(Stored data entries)
========================================================================

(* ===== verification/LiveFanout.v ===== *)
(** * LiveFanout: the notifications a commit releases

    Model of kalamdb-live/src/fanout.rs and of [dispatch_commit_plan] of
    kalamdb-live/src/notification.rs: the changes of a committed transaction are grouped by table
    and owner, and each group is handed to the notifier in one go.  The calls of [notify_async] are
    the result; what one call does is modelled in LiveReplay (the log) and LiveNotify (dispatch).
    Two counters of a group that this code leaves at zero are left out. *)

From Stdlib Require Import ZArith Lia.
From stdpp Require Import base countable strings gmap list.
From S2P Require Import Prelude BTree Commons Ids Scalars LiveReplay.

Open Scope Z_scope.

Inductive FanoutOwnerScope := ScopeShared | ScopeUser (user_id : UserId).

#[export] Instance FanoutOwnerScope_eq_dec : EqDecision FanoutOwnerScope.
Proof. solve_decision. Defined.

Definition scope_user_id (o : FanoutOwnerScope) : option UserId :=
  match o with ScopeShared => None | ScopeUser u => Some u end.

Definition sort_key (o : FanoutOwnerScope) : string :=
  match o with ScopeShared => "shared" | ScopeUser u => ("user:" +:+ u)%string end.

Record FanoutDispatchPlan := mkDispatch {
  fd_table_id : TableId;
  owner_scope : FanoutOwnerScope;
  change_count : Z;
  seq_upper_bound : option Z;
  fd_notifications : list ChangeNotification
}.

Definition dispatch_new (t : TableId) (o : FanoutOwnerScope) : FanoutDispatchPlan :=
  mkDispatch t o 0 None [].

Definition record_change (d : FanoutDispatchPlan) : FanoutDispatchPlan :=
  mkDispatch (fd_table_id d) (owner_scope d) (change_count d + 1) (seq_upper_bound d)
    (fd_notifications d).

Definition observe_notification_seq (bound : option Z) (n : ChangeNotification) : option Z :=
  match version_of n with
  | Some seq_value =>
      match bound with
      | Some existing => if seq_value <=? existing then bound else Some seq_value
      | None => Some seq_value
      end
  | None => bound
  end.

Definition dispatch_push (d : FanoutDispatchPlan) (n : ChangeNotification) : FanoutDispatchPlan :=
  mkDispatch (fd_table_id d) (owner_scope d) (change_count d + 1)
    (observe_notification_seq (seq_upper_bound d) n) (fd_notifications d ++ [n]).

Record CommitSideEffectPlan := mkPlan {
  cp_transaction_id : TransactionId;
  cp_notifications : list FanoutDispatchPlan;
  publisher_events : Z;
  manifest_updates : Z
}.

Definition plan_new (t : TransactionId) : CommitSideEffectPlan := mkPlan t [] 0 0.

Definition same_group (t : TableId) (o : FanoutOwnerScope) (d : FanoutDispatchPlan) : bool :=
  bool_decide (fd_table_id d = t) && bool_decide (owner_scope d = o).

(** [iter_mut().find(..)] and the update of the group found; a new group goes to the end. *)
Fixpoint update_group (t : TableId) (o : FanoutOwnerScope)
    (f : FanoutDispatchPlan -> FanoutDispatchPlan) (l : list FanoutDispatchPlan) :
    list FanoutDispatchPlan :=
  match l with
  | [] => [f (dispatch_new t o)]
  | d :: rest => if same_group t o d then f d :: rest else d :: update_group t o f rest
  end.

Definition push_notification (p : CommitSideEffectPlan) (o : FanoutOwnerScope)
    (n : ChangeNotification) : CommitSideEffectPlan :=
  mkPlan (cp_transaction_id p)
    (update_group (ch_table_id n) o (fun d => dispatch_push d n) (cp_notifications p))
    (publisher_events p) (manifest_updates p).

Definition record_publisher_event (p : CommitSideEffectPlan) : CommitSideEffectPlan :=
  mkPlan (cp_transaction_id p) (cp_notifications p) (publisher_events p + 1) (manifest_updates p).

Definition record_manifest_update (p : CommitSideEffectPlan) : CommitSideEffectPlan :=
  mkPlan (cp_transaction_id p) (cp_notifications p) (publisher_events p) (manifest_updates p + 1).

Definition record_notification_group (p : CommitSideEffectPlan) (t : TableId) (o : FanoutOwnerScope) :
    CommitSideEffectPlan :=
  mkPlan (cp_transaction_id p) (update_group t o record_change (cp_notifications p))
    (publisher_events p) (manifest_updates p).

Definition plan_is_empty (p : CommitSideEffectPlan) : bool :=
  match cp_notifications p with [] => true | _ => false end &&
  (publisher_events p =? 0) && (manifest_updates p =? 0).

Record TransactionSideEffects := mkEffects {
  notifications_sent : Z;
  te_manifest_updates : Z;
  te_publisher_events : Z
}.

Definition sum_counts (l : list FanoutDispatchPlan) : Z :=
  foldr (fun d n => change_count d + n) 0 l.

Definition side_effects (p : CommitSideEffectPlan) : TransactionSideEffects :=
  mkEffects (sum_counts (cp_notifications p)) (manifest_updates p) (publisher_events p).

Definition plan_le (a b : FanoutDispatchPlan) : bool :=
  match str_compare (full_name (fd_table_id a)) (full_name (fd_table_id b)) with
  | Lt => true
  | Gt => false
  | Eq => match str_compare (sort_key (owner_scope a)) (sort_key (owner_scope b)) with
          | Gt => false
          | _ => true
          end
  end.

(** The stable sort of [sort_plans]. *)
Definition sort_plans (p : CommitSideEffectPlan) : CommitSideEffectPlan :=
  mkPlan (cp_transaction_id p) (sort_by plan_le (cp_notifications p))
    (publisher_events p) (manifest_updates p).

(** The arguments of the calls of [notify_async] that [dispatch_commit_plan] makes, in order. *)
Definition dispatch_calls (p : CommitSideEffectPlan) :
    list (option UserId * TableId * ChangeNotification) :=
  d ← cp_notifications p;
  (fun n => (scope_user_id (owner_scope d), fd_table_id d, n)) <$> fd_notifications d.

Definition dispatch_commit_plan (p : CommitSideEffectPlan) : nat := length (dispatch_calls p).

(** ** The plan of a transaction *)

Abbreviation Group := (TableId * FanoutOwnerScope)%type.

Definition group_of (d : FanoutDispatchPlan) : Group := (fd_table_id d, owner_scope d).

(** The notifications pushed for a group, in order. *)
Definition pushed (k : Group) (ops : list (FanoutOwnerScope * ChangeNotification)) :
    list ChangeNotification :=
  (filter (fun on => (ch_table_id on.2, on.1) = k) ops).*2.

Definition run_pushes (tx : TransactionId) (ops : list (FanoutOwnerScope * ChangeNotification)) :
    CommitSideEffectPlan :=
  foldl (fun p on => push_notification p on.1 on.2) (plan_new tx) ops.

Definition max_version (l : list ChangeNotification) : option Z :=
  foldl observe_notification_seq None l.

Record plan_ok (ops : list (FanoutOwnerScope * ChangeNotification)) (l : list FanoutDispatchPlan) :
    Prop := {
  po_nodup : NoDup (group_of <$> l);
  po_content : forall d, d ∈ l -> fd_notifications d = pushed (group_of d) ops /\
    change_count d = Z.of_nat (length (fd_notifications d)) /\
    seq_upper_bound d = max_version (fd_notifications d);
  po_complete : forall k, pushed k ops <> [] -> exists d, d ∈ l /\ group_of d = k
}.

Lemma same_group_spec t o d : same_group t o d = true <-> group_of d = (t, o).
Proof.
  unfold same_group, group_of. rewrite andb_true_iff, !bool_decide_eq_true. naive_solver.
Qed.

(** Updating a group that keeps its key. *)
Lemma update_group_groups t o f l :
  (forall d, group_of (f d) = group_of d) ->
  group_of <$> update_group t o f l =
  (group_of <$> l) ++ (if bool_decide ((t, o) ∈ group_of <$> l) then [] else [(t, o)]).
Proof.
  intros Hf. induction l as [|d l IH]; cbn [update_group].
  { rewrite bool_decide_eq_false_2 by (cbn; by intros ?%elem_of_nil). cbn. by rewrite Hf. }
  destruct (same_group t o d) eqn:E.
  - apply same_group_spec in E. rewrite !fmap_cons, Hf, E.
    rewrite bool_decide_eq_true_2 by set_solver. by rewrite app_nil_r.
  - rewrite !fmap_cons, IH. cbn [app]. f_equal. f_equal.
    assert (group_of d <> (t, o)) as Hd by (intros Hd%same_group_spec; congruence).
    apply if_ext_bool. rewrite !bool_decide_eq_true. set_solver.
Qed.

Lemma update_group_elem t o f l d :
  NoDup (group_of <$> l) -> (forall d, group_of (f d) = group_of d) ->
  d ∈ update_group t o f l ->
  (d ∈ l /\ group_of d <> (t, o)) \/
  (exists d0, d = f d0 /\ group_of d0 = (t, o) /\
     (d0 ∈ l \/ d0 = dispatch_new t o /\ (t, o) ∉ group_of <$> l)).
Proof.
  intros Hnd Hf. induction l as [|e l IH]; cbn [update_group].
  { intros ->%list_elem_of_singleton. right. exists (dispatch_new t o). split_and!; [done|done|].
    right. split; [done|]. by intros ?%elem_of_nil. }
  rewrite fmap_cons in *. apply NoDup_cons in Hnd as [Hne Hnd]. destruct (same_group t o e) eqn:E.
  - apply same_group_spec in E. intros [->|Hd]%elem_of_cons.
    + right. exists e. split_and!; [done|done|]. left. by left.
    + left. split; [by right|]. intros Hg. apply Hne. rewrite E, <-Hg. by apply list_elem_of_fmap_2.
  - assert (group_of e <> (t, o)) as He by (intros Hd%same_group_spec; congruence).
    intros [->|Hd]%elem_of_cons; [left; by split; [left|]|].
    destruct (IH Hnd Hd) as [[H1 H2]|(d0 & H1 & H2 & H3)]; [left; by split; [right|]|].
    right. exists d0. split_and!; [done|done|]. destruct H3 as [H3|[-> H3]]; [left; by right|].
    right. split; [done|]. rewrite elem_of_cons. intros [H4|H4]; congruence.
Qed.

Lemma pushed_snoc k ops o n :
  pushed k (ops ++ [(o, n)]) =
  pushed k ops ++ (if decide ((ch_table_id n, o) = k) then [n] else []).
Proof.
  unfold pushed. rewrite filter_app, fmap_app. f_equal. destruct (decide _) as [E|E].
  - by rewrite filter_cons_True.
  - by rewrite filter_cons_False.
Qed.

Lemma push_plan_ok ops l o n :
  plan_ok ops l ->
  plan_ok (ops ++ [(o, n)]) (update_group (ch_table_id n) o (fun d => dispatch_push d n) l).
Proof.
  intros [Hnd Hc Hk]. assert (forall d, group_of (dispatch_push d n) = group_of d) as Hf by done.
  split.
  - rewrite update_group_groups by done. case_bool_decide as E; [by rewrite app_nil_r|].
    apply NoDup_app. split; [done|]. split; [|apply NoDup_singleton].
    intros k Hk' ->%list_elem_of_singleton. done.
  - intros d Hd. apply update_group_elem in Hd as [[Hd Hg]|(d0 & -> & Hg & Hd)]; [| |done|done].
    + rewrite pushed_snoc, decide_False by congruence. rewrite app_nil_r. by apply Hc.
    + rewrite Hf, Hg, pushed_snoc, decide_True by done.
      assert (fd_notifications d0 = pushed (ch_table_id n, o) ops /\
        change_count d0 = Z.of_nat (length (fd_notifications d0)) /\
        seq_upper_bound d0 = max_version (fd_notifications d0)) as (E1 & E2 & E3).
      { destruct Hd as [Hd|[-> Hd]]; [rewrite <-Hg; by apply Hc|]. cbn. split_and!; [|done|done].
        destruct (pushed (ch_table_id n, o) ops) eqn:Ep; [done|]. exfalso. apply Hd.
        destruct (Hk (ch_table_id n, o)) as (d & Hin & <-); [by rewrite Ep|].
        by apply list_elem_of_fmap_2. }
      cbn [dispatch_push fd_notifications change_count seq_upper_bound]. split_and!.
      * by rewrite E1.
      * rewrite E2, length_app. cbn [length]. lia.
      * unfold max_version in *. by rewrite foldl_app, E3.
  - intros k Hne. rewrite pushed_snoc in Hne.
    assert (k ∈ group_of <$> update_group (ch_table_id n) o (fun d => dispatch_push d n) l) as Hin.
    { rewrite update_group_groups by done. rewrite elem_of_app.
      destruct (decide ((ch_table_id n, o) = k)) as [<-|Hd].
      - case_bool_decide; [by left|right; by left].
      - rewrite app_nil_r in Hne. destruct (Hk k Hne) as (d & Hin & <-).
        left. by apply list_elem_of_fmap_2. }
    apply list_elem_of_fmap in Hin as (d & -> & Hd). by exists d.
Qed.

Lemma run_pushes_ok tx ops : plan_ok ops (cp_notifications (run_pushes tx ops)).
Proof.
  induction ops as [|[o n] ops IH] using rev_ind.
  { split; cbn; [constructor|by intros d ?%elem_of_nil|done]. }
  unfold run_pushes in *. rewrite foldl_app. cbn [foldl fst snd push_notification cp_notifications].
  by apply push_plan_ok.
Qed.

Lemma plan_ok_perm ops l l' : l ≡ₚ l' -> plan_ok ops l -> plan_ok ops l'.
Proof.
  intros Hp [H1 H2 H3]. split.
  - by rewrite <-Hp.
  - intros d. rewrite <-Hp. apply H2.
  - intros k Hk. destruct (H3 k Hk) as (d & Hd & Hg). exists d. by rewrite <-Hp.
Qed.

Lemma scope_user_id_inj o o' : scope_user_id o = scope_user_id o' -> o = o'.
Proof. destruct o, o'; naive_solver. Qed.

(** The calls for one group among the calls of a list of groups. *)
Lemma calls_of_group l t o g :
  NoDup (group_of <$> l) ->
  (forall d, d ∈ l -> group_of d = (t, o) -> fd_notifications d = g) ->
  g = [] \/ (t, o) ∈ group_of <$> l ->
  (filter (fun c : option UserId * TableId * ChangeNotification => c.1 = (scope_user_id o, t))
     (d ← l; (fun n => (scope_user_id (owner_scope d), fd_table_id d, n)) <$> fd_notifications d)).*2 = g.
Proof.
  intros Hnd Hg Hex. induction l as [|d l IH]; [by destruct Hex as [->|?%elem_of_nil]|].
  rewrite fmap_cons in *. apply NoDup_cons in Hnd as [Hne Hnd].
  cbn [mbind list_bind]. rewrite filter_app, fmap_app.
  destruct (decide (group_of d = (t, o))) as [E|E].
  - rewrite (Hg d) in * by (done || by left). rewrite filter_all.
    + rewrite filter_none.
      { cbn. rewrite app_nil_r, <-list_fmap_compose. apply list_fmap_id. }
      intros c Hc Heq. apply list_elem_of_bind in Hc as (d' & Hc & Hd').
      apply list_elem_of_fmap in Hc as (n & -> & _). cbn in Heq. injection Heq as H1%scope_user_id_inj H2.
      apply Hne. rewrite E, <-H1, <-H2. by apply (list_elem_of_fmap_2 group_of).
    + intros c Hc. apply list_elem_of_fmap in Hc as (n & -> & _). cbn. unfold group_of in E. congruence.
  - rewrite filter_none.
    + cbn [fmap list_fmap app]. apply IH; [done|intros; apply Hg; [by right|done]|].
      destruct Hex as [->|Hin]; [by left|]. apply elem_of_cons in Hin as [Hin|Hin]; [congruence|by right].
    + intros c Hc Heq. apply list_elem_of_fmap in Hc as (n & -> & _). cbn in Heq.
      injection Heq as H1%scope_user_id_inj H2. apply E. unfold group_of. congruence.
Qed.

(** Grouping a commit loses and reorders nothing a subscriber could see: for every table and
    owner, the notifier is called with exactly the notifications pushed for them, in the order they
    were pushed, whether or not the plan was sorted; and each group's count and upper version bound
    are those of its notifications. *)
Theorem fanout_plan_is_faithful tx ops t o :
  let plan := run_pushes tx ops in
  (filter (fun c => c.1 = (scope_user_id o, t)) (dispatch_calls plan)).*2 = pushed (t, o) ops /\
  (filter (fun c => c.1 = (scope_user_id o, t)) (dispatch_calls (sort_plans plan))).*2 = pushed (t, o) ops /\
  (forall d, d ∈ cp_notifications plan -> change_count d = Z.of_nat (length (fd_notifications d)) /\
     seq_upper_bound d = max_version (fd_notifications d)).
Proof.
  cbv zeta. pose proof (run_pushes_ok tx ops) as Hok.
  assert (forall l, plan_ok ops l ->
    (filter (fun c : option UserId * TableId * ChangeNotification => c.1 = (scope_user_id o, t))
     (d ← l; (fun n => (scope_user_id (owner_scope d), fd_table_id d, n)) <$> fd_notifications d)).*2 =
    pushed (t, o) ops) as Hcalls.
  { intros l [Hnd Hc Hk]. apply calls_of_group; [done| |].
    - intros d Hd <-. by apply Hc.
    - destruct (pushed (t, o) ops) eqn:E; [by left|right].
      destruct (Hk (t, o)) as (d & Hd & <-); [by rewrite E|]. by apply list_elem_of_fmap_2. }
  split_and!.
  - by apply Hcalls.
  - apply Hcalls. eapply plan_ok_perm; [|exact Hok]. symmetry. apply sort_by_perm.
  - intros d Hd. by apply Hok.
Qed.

========================================================================

• _Required work_:
Search the data above for the word "From" and say how many lines contain it, giving only that number.

• _Task result_:
3